Posts tagged: barriers to entry

CRTC not doing itself any favours with Globalive Decision

By brians, November 1, 2009 2:20 pm

AngryCRTCLast Thursday the CRTC came out with a decision on the whether the ownership structure of Globalive, who are in the process of building Wind Mobile, fill the requirement on Canadian foreign ownership restrictions. They aren’t doing themselves any favours.

I wrote earlier about how I thought that the CRTC was hampered in their decision by the Canwest – Alliance Atlantis merger decision from a couple years ago. The CRTC decided in this case that foreign money from Goldman Sachs as the debt and equity holder and controlling owner was preferable than having Egyptian owners, in the form of Orescom. (I’ve heard from CRTC people that national security is part of their decision process – so one wonders whether there was a bit of that here.)

Whether the CRTC was wrong or right in this decision, the CRTC hasn’t been coming off these days as the fearless supporter of the powerless Canadian citizen. Their recent decisions have generally been ones favoured by the lobbyists of the big telecom companies in Canada. A few weeks ago they decided, for the most part, to support the major carriers in a decision which put the burden of responsibility on the consumer to prove the carriers wrong in issues of network neutrality (and we how much know your average consumer knows about internet packet throttling). This week they supported the powerful lobbies of the carriers in the Globalive decision.

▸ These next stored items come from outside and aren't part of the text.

Lemma Math_max_spec (a b : float) :
  is_nan a = false -> is_nan b = false ->
  (Num.Math_max a b = a \/ Num.Math_max a b = b)
  /\ (a <=? Num.Math_max a b) = true /\ (b <=? Num.Math_max a b) = true.
Proof.
  intros Ha Hb. unfold Num.Math_max. rewrite Ha, Hb. cbn [orb].
  destruct (a <? b) eqn:Hab.
  { split; [by right|]. split; [by apply ltb_leb | by apply leb_refl]. }
  destruct (b <? a) eqn:Hba.
  { split; [by left|]. split; [by apply leb_refl | by apply ltb_leb]. }
  pose proof (leb_of_not_ltb a b Ha Hb Hab). pose proof (leb_of_not_ltb b a Hb Ha Hba).
  destruct (get_sign a).
  - split; [by right|]. split; [done | by apply leb_refl].
  - split; [by left|]. split; [by apply leb_refl | done].
Qed.

(** The first sample replaces the [Infinity] and [-Infinity] that a record
    starts with. *)
Lemma Math_min_infinity (v : float) : is_nan v = false -> Num.Math_min infinity v = v.
Proof.
  intros Hv. unfold Num.Math_min. rewrite Hv.
  change (is_nan infinity) with false. cbn [orb].
  assert (Hlt : (infinity <? v) = false).
  { apply is_nan_false in Hv. rewrite ltb_spec.
    change (Prim2SF infinity) with (S754_infinity false).
    destruct (Prim2SF v) as [s|s| |s m e]; try done; by destruct s. }
  rewrite Hlt. by destruct (v <? infinity).
Qed.

Lemma Math_max_neg_infinity (v : float) :
  is_nan v = false -> Num.Math_max neg_infinity v = v.
Proof.
  intros Hv. unfold Num.Math_max. rewrite Hv.
  change (is_nan neg_infinity) with false. cbn [orb].
  assert (Hlt : (v <? neg_infinity) = false).
  { apply is_nan_false in Hv. rewrite ltb_spec.
    change (Prim2SF neg_infinity) with (S754_infinity true).
    destruct (Prim2SF v) as [s|s| |s m e]; try done; by destruct s. }
  rewrite Hlt. change (get_sign neg_infinity) with true.
  by destruct (neg_infinity <? v).
Qed.

Lemma Math_min_nan (a x : float) :
  is_nan a = true \/ is_nan x = true -> Num.Math_min a x = nan.
Proof. unfold Num.Math_min. by intros [->| ->]; rewrite ?orb_true_r. Qed.

Lemma Math_max_nan (a x : float) :
  is_nan a = true \/ is_nan x = true -> Num.Math_max a x = nan.
Proof. unfold Num.Math_max. by intros [->| ->]; rewrite ?orb_true_r. Qed.

Lemma Math_min_at_most (a x : float) :
  is_nan a = false ->
  is_nan (Num.Math_min a x) = true \/ (Num.Math_min a x <=? a) = true.
Proof.
  intros Ha. destruct (is_nan x) eqn:Hx.
  - left. by rewrite Math_min_nan by auto.
  - right. by apply Math_min_spec.
Qed.

End FloatOrder.

(** ** Rounding of the binary64 operations *)

(** The result of an addition, a subtraction or a division is the exact
    result rounded: no binary64 number lies strictly between the two.  This
    is what the sign of Welford's increment rests on. *)
Module RoundingFacts.
Import Aux Exact FloatFacts FloatOrder.
Local Open Scope Z_scope.

Lemma fexp_eq x : fexp prec emax x = Z.max (x - 53) (-1074).
Proof. reflexivity. Qed.

Lemma fexp_mono x y : x <= y -> fexp prec emax x <= fexp prec emax y.
Proof. rewrite !fexp_eq. lia. Qed.

Lemma fexp_ge_emin x : -1074 <= fexp prec emax x.
Proof. rewrite fexp_eq. lia. Qed.

Lemma Zdigits2_bounds m : 0 < m -> 2 ^ (Zdigits2 m - 1) <= m < 2 ^ Zdigits2 m.
Proof.
  destruct m as [|p|p]; try lia. intros _. cbn [Zdigits2].
  rewrite digits2_size. apply size_bounds.
Qed.

Lemma Zdigits2_pos m : 0 < m -> 0 < Zdigits2 m.
Proof. destruct m; cbn; lia. Qed.

Lemma Zdigits2_ge m k : 0 <= k -> 2 ^ k <= m -> k + 1 <= Zdigits2 m.
Proof.
  intros Hk Hm. assert (0 < m) by (pose proof (Z.pow_pos_nonneg 2 k); lia).
  pose proof (Zdigits2_bounds m H) as [_ Hhi].
  destruct (Z.le_gt_cases (k + 1) (Zdigits2 m)) as [|Hlt]; [assumption|].
  assert (2 ^ Zdigits2 m <= 2 ^ k) by (apply Z.pow_le_mono_r; lia). lia.
Qed.

Lemma Zdigits2_le m k : 0 <= k -> 0 <= m < 2 ^ k -> Zdigits2 m <= k.
Proof.
  intros Hk [Hm0 Hm]. destruct (Z.eq_dec m 0) as [->|Hne]; [cbn; lia|].
  pose proof (Zdigits2_bounds m ltac:(lia)) as [Hlo _].
  destruct (Z.le_gt_cases (Zdigits2 m) k) as [|Hgt]; [assumption|].
  assert (2 ^ k <= 2 ^ (Zdigits2 m - 1)) by (apply Z.pow_le_mono_r; lia). lia.
Qed.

By an extension of their own logic, if the CRTC is not supporting and protecting consumers in providing them choice (or assuming that there is enough choice in the market for our consumers) then they have already come to the conclusion (aided by lobbyists) that the Canadian market for telecommunications services is highly competitive – that innovation and new product is high, barriers to entry are low, and prices are dropping and competitive. We, of course, know this isn’t true.

There is an undercurrent going on the techno-telecom crowd in Canada supporting a movement to disolve the CRTC. They better watch out, because it is getting very hard for average Canadians (not the super digerati or highly informed telecom geeks, but those that keep an eye on telecom) to understand the role of the Commission. To those watching from the sidelines, it looks like the CRTC is simply an extra arm of the major carriers to keep the barriers to entry high, competition low, and their cabal tight.

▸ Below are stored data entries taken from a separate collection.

(** * DocuSight-AI: field state store, validation and overlay compositor

    A shallow embedding of the logic of the [AnalysisView] component
    (state transitions of the field list, the completion metric, the
    validation pass of [handleSave] and the canvas compositor of
    [handleDownloadFilledDoc]) together with the properties the
    specification states about it.

    Conventions of the embedding.
    - React state ([fields], [saveMessage], [isSaving],
      [isGeneratingDownload]) is an explicit record [State]; every
      handler is a function from state to state.
    - A JavaScript string is a [string]; its truthiness is
      non-emptiness.
    - The completion metric is computed in IEEE-754 binary64, as
      JavaScript does, with the standard library's executable
      specification [SpecFloat]; [Math.round] is written out on it.
    - The geometry of the compositor is computed over the rationals
      [Q]: the properties stated about it are properties of the exact
      values, which the double arithmetic of the browser approximates.
    - The browser (canvas, image decoding) is an explicit environment
      record; the canvas is the list of the drawing calls issued. *)

From Stdlib Require Import List Bool Arith ZArith QArith Qround Qminmax
  String Ascii Lia SpecFloat.
From Stdlib Require DecimalString.
From Stdlib Require Import Permutation.
Import ListNotations.

Local Open Scope string_scope.
Local Open Scope list_scope.

(** ** Field model ([types.ts]) *)

Inductive FieldType :=
| text | date | number | checkbox | currency
| signature | email | phone | address | image.

Inductive FieldStatus := filled | empty | uncertain | skipped.

Definition FieldType_eqb (a b : FieldType) : bool :=
  match a, b with
  | text, text | date, date | number, number | checkbox, checkbox
  | currency, currency | signature, signature | email, email
  | phone, phone | address, address | image, image => true
  | _, _ => false
  end.

Definition FieldStatus_eqb (a b : FieldStatus) : bool :=
  match a, b with
  | filled, filled | empty, empty | uncertain, uncertain
  | skipped, skipped => true
  | _, _ => false
  end.

(** [boundingBox?: number[]] holds [[ymin, xmin, ymax, xmax]]; the
    compositor destructures exactly these four components. *)
Definition BoundingBox : Type := (Q * Q * Q * Q)%type.

Record FieldData := mkField {
  key : string;
  value : string;
  label : string;
  type : FieldType;
  status : FieldStatus;
  required : bool;
  example : option string;
  confidence : option Q;
  explanation : option string;
  boundingBox : option BoundingBox
}.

Dissolve the CRTC? – Discussions for the Future

By brians, August 20, 2009 1:37 pm

There’s a lot of discussion on the internets this morning about an article Peter Nowak from the CBC has written about a petition and facebook group requesting the dissolving of the CRTC. Twitter users have taken a liking to this from a quick CRTC of the stream and the petition is gaining some steam, or seems like it is. Discussion on the CBC page is extensive and intense with over 220 comments since last night’s posting of the article.

Michael Hennessy has responded on his blog WhenDogsRunFree, with an unusual defense of the CRTC, although I love his admission in the head for his blog, that while he loves free market, he makes his income on regulation itself I now work in an anti-regulatory occupation although without regulation I would be unemployed.Kinda ying yangish”

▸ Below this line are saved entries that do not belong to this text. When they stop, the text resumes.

Lemma unknown_grade_not_rejected_witness :
  let b := [ ("topic", JStr "Fractions"); ("grade", JStr "grade13") ] in
  let gw := stubbed "Objectives" VUndefined in
  status (sent (Rich.post_teacher_materials gw b)) <> 400 /\
  calls (Rich.post_teacher_materials gw b)
  = [ VStr (Rich.teacher_materials_prompt
              "Fractions" "undefined" "in English") ].
Proof.
  intros b gw.
  destruct (unknown_grade_not_rejected gw b) as (H & _ & _).
  destruct (H eq_refl eq_refl) as (Hstatus & Hcalls).
  split; [ exact Hstatus | ].
  assert (Hnone : no_label (field b "grade")).
  { exists "grade13". repeat split; reflexivity. }
  destruct (Hcalls Hnone) as (_ & Hprompt).
  exact (Hprompt "Fractions" eq_refl).
Defined.

(** Two grade values that are no grade code and for which the lookup does
    yield something.  The text toString names a member that the grade table
    inherits from Object.prototype: the label is that function, and the
    prompt carries its source text.  The array holding grade6 is converted
    to the key grade6: the label is Grade 6.  The validator of
    /api/generate turns both values away. *)
Lemma grade_lookup_finds_a_label :
  let gw := stubbed "Objectives" VUndefined in
  let b1 := [ ("topic", JStr "Fractions"); ("grade", JStr "toString") ] in
  let b2 := [ ("topic", JStr "Fractions");
              ("grade", JArr [ JStr "grade6" ]) ] in
  (Js.truthy (field b1 "topic") = true /\
   Js.truthy (field b1 "grade") = true /\
   Js.includes (Js.keys Rich.grades) (field b1 "grade") = false /\
   Js.member Rich.grades (field b1 "grade") = Return (VNative "toString") /\
   calls (Rich.post_teacher_materials gw b1)
   = [ VStr (Rich.teacher_materials_prompt
               "Fractions" "function toString() { [native code] }"
               "in English") ] /\
   calls (Rich.post_teacher_materials gw b1)
   <> [ VStr (Rich.teacher_materials_prompt
                "Fractions" "undefined" "in English") ]) /\
  (Js.truthy (field b2 "topic") = true /\
   Js.truthy (field b2 "grade") = true /\
   Js.includes (Js.keys Rich.grades) (field b2 "grade") = false /\
   Js.member Rich.grades (field b2 "grade") = Return (VStr "Grade 6") /\
   calls (Rich.post_teacher_materials gw b2)
   = [ VStr (Rich.teacher_materials_prompt
               "Fractions" "Grade 6" "in English") ] /\
   calls (Rich.post_teacher_materials gw b2)
   <> [ VStr (Rich.teacher_materials_prompt
                "Fractions" "undefined" "in English") ]).
Proof.
  intros gw b1 b2.
  split; repeat split; try (vm_compute; reflexivity);
    vm_compute; discriminate.
Qed.

(* ================================================================= *)
(** ** Further properties of the validator *)

(** X1: with a valid topic and a valid grade, a subject that is truthy and
    not a string (a non-zero number, true, an array, an object) is answered
    with the InvalidSubject failure, status 400, and the gateway is not
    called. *)
Theorem invalid_subject_rejected (gw : gateway) (now : string) (b : body) :
  topic_ok (field b "topic") ->
  (exists g, field b "grade" = VStr g /\ In g (Js.keys Rich.grades)) ->
  Js.truthy (field b "subject") = true ->
  Js.is_string (field b "subject") = false ->
  Rich.post_generate gw now b = mkOutcome [] Rich.InvalidSubject /\
  status Rich.InvalidSubject = 400 /\
  Client.error Rich.InvalidSubject = Some (JStr "Subject must be a string").
Proof.
  intros Htopic (g & Hg & Hgin) Htruthy Hstring.
  split; [ | split; reflexivity ].
  unfold Rich.post_generate, Rich.validateGenerateRequest.
  rewrite (topic_check_passes Htopic), (grade_check_passes Hg Hgin).
  rewrite Htruthy, Hstring. reflexivity.
Qed.

Lemma invalid_subject_rejected_witness :
  let b := [ ("topic", JStr "Fractions"); ("grade", JStr "grade4");
             ("subject", JNum "7");
             ("contentType", JStr "quiz"); ("language", JStr "English") ] in
  Rich.post_generate (stubbed "Q1) ..." VUndefined)
                     "2025-01-01T00:00:00.000Z" b
  = mkOutcome [] Rich.InvalidSubject.
Proof.
  intro b.
  refine (proj1 (@invalid_subject_rejected
                   (stubbed "Q1) ..." VUndefined)
                   "2025-01-01T00:00:00.000Z" b _ _ _ _)).
  - exists "Fractions". split; [ reflexivity | vm_compute; discriminate ].
  - exists "grade4". split; [ reflexivity | simpl; tauto ].
  - reflexivity.
  - reflexivity.
Defined.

The interesting thing about this discussion is the fact that we can have it – and it is worth having. Questions like “Why does the CRTC exist?” are real questions worth answering. On the telecom side (we’ll leave it at that for now) we can ask such things as: Is it there to protect us from natural monopolies? To decide where towers should go? or where wires should be strung? how much we, as consumers, should pay for various services? how much companies should pay to each other? or, more broadly, to promote cheap and plentiful communication among Canadians.

The carriers all spend much of their regulatory money on folks like Michael, to promote the notion that the market is highly competitive. And in a competitive market, one assumes we don’t need a regulator. But on the flip side, that regulator ensure that the competition stays minimal. Regulators create nice barriers to entry for new market entrants. Keeping a tight rein on new telecom licencees, issuing tiny pieces of spectrum (yes, that’s Industry Canada, but it’s the same issue), and making sure new phone numbers don’t get too freely given to folks like Skype such that they might tread heavily into the carriers markets. This, for carriers, is highly important to protect.

Rather than get into the nitty gritty of whether the CRTC made a bad decision on wholesale tariffs for TekSavvy, we might stand back and ask broader questions like: What are we protecting? Culture, communications, or profits for an industry. That that’s a bad thing to protect – Bell and Telus employ many Canadians.

We can also ask the question. If we started a dissolving of the CRTC, what would happen? Would new entrants come? or would we revert to natural monopolies? would Global companies offer service at more competitive rates? what would be the downside?

All good questions to engage a discussion.